Como monarca en ejercicio, entre 1948 y 1974, Franco concedió 40 títulos nobiliarios. Dieciséis fueron para militares que le secundaron en la rebelión contra la República. Las primeras dignidades, del 18 de julio de 1948, recompensaron a título póstumo a José Antonio Primo de Rivera (duque de Primo de Rivera, a su hermana Pilar, condesa del Castillo de la Mota); José Calvo Sotelo, político asesinado en vísperas de la Guerra Civil (duque de Calvo Sotelo), y Emilio Mola y Vidal (duque de Mola), además de una cuarta para el capitán general José Moscardó Ituarte, convertido en conde del Alcázar de Toledo. Más tarde les llegaría el turno a otros colaboradores en la guerra. El dictador reconoció también cerca de 200 títulos carlistas como recompensa por el apoyo del carlismo a la Cruzada. Uno de ellos, el de vizconde de Barrionuevo, lo rehabilitó en 1982 el padre del exministro del Interior socialista José Barrionuevo, y la titular es ahora su hermana, Matilde Barrionuevo Peña.

No obstante, entre las personas ennoblecidas por Franco no sólo figuran los generales y partidarios de su régimen, ya que entre los títulos que otorgó se encuentra el que se concedió a título póstumo a don Santiago Ramón y Cajal. Hubo otros títulos curiosos, como el otorgado a Pedro Barrié de la Maza, Conde Fenosa; es decir, de las Fuerzas Eléctricas del Noroeste S.A.

Una de las peculiaridades más llamativas del papel que asumió Juan Carlos como sucesor del Caudillo a título de Rey pasaba por la propia denominación con que debía llamársele. Por un lado, era el “Príncipe de Asturias” para los leales a su padre, a quien denominaban “El Rey Juan III”; pero por otro, como sucesor del general Franco se inventó para él lo de “Príncipe de España”
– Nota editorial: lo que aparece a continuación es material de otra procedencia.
(* ===== verification/Models.v ===== *)
(** * Public models

    Models [python/src/palonexus/models.py]: the immutable values for proposed
    actions.  A model is a record of strings; constructing or revalidating it runs
    the validators, which build the wire values and validate them.  [pydantic]
    checks the literals first and turns a [ValueError] of a validator into a
    [ValidationError], which the base class replaces by [ModelValidationError]. *)

From stdpp Require Import base list list_numbers numbers strings.
From S2P Require Import Prelude PyString Regex Errors Timestamp PyValue Schemas Decimal Unicode.
From S2P Require Import Structure Wire Identifiers TaskScope Approvals.
Open Scope Z_scope.

(** ** Wire objects built from keyword arguments

    The values are those of the fields of the class, in its order; [None] is an
    argument that is [None] or not given. *)
Definition make (c : dto_class) (values : list (option attr)) : attr :=
  ADto (class c) (zip_with (λ f v, (attribute_name f, wire_name f, v)) (fields c) values).

(** A class applied to a string, and to one that may be [None]. *)
Definition wire (c : converter) (s : pystr) : py (option attr) := Some <$> convert c (PStr s).
Definition wire_or_none (c : converter) (s : option pystr) : py (option attr) :=
  match s with Some s => wire c s | None => Ok None end.

Definition PLACEHOLDER_ACTION_ID : pystr := u "act_" ++ replicate 26 48.
Definition PLACEHOLDER_REQUEST_ID : pystr := u "req_" ++ replicate 26 48.
Definition PLACEHOLDER_RESOURCE_HASH : pystr := u "sha256:" ++ replicate 64 48.
Definition PLACEHOLDER_OCCURRED_AT : pystr := u "2000-01-01T00:00:00Z".

Definition ActionNames : list pystr := u <$>
  ["shell:exec"; "file:read"; "file:write"; "file:delete"; "web:fetch"; "mcp:call"; "tool:invoke"].
Definition TargetKinds : list pystr := u <$> ["local-action"; "mcp-tool"; "tool"].
Definition SideEffects : list pystr := u <$> ["read_only"; "write"; "destructive"; "external"].

(** [_ProtocolValue.__init__] and [model_validate] around the validators. *)
Definition validated {A} (m : py A) : py A := except_raise is_value_error model_validation_error m.

(** A field of a [Literal] type. *)
Definition literal (values : list pystr) (s : pystr) : py () :=
  raise_if (negb (bool_decide (s ∈ values))) ValueError.

(** ** Targets *)
Record action_target := ActionTarget { at_kind : pystr; at_service : pystr; at_resource : pystr }.
#[global] Instance action_target_eq_dec : EqDecision action_target.
Proof. solve_decision. Defined.

(** The wire value of a target with the given resource hash. *)
Definition wire_target (t : action_target) (resource_hash : pystr) : py attr :=
  kind ← wire TargetKind (at_kind t);
  resource ← wire SafeText (at_resource t);
  resource_hash ← wire SHA256Digest resource_hash;
  Ok (make Wire.ActionTarget [kind; Some (ARaw (PStr (at_service t))); resource; resource_hash; None]).

(** [ActionTarget._validate_protocol_fragment]. *)
Definition validate_protocol_fragment (t : action_target) : py () :=
  target ← wire_target t PLACEHOLDER_RESOURCE_HASH; validate_structural target.

Definition validate_action_target (t : action_target) : py () :=
  literal TargetKinds (at_kind t);; validate_protocol_fragment t.

(** [ActionTarget(kind=..., service=..., resource=...)]. *)
Definition make_action_target (kind service resource : pystr) : py action_target :=
  let t := ActionTarget kind service resource in
  validated (validate_action_target t);; Ok t.

(** [except (AttributeError, TypeError, ValueError)]. *)
Definition is_argument_error (e : exn) : bool :=
  match e with AttributeError | TypeError => true | _ => is_value_error e end.

Definition action_target_from_protocol (value : attr) : py action_target :=
  '(kind, service, resource) ← except_raise is_argument_error model_validation_error
    (validate_structural value;;
     kind ← str_of (attribute "kind" value);
     convert TargetKind (PStr kind);;
     service ← str_of (attribute "service" value);
     resource ← str_of (attribute "resource" value);
     Ok (kind, service, resource));
  make_action_target kind service resource.

(** ** Task contexts *)
Definition task_context_from_protocol (value : attr) : py task_context :=
  '(task_id, session_id) ← except_raise is_argument_error model_validation_error
    (validate_structural value;;
     task_id ← str_of (attribute "task_id" value);
     session_id ← str_of (attribute "session_id" value);
     Ok (task_id, session_id));
  make_task_context task_id session_id.

(** ** Actions *)
Record action_request := ActionRequest {
  ar_action : pystr;
  ar_target : action_target;
  ar_task : task_context;
  ar_side_effect : pystr;
  ar_correlation_id : pystr;
  ar_idempotency_key : pystr;
  ar_action_id : option pystr;
  ar_request_id : option pystr;
  ar_causation_id : option pystr;
  ar_resume_from_approval_id : option pystr;
}.

Definition wire_task (t : task_context) : py attr :=
  task_id ← wire TaskID (task_id t);
  session_id ← wire SessionID (session_id t);
  Ok (make TaskBinding [task_id; session_id; None]).

Definition wire_adapter (id version host_version : pystr) : py attr :=
  version ← wire SemanticVersion version;
  host_version ← wire SemanticVersion host_version;
  Ok (make Adapter [Some (ARaw (PStr id)); version; host_version; None]).

(** The keyword arguments of [_wire.ActionRequest], for the model [r] with the
    identifiers and the parts that are given separately. *)
Definition wire_action (r : action_request) (action_id request_id occurred_at resource_hash : pystr)
    (adapter context : attr) (target : action_target) : py attr :=
  schema_version ← wire SchemaVersion (u "1");
  action_id ← wire ActionID action_id;
  request_id ← wire RequestID request_id;
  correlation_id ← wire CorrelationID (ar_correlation_id r);
  idempotency_key ← wire AuthorizationIdempotencyKey (ar_idempotency_key r);
  task ← wire_task (ar_task r);
  action ← wire ActionName (ar_action r);
  target ← wire_target target resource_hash;
  side_effect ← wire SideEffect (ar_side_effect r);
  occurred_at ← wire RFC3339Timestamp occurred_at;
  causation_id ← wire_or_none CausationID (ar_causation_id r);
  resume_from_approval_id ← wire_or_none ApprovalID (ar_resume_from_approval_id r);
  Ok (make Wire.ActionRequest
        [schema_version; action_id; request_id; correlation_id; idempotency_key; Some adapter; Some task;
         action; Some target; side_effect; occurred_at; Some context; causation_id;
         resume_from_approval_id; None]).

(** [value or placeholder]. *)
Definition or_placeholder (value : option pystr) (placeholder : pystr) : pystr :=
  match value with Some ((_ :: _) as s) => s | _ => placeholder end.

Definition empty_context : attr := make ActionContext [None; None; None; None; None].

(** [_validate_protocol_document_shape]. *)
Definition validate_protocol_document_shape (r : action_request) : py () :=
  adapter ← wire_adapter (u "python-sdk") (u "0.0.0") (u "3.12.0");
  request ← wire_action r (or_placeholder (ar_action_id r) PLACEHOLDER_ACTION_ID)
    (or_placeholder (ar_request_id r) PLACEHOLDER_REQUEST_ID) PLACEHOLDER_OCCURRED_AT
    PLACEHOLDER_RESOURCE_HASH adapter empty_context (ar_target r);
  validate_structural request.

(** The validators of the fields, then that of the model; nested models are
    validated again. *)
Definition validate_action_request (r : action_request) : py () :=
  literal ActionNames (ar_action r);;
  validate_action_target (ar_target r);;
  make_task_context (task_id (ar_task r)) (session_id (ar_task r));;
  literal SideEffects (ar_side_effect r);;
  wire CorrelationID (ar_correlation_id r);;
  wire AuthorizationIdempotencyKey (ar_idempotency_key r);;
  wire_or_none ActionID (ar_action_id r);;
  wire_or_none RequestID (ar_request_id r);;
  wire_or_none CausationID (ar_causation_id r);;
  wire_or_none ApprovalID (ar_resume_from_approval_id r);;
  validate_protocol_document_shape r.

(** [ActionRequest(...)], and [ActionRequest.model_validate] of its fields. *)
Definition make_action_request (r : action_request) : py action_request :=
  validated (validate_action_request r);; Ok r.

Definition action_request_from_protocol (value : attr) : py action_request :=
  '(action, side_effect) ← except_raise is_argument_error model_validation_error
    (validate_structural value;;
     action ← str_of (attribute "action" value);
     convert ActionName (PStr action);;
     side_effect ← str_of (attribute "side_effect" value);
     convert SideEffect (PStr side_effect);;
     Ok (action, side_effect));
  action_id ← str_of (attribute "action_id" value);
  request_id ← str_of (attribute "request_id" value);
  correlation_id ← str_of (attribute "correlation_id" value);
  idempotency_key ← str_of (attribute "idempotency_key" value);
  target ← action_target_from_protocol (default (ARaw PNone) (attribute "target" value));
  task ← task_context_from_protocol (default (ARaw PNone) (attribute "task" value));
  causation_id ← optional_str (attribute "causation_id" value);
  resume_from_approval_id ← optional_str (attribute "resume_from_approval_id" value);
  make_action_request (ActionRequest action target task side_effect correlation_id idempotency_key
    (Some action_id) (Some request_id) causation_id resume_from_approval_id).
Al no ser Juan Carlos hijo primogénito del Rey, sino -sucesor a título de Rey en la Jefatura del Estado-, no se podía denominar “Príncipe de Asturias” y, por ello, se creó el título de Príncipe de España por virtud de la citada Ley de 22 de julio de 1969.  El título de Príncipe estaba y está, por tanto, reservado al heredero de la Corona, como se desprende del Informe del Consejo Real de 27 de octubre de 1823 que dice: “No hay Ley ninguna ni tampoco costumbre en estos Reinos, que hubiere declarado pertenecer la Dignidad, el nombre o título de Infante a otro alguno que no fuera hijo legítimo de los Reyes o del Príncipe heredero”.  Sólo dos veces fue otorgado el título de Príncipe como título nobiliario: una, a Godoy, que fue designado Príncipe de la Paz y otra, al General Espartero, al que se le concedió el título de Príncipe de Vergara, pero ambos títulos tuvieron carácter personal y se extinguieron con sus concesionarios.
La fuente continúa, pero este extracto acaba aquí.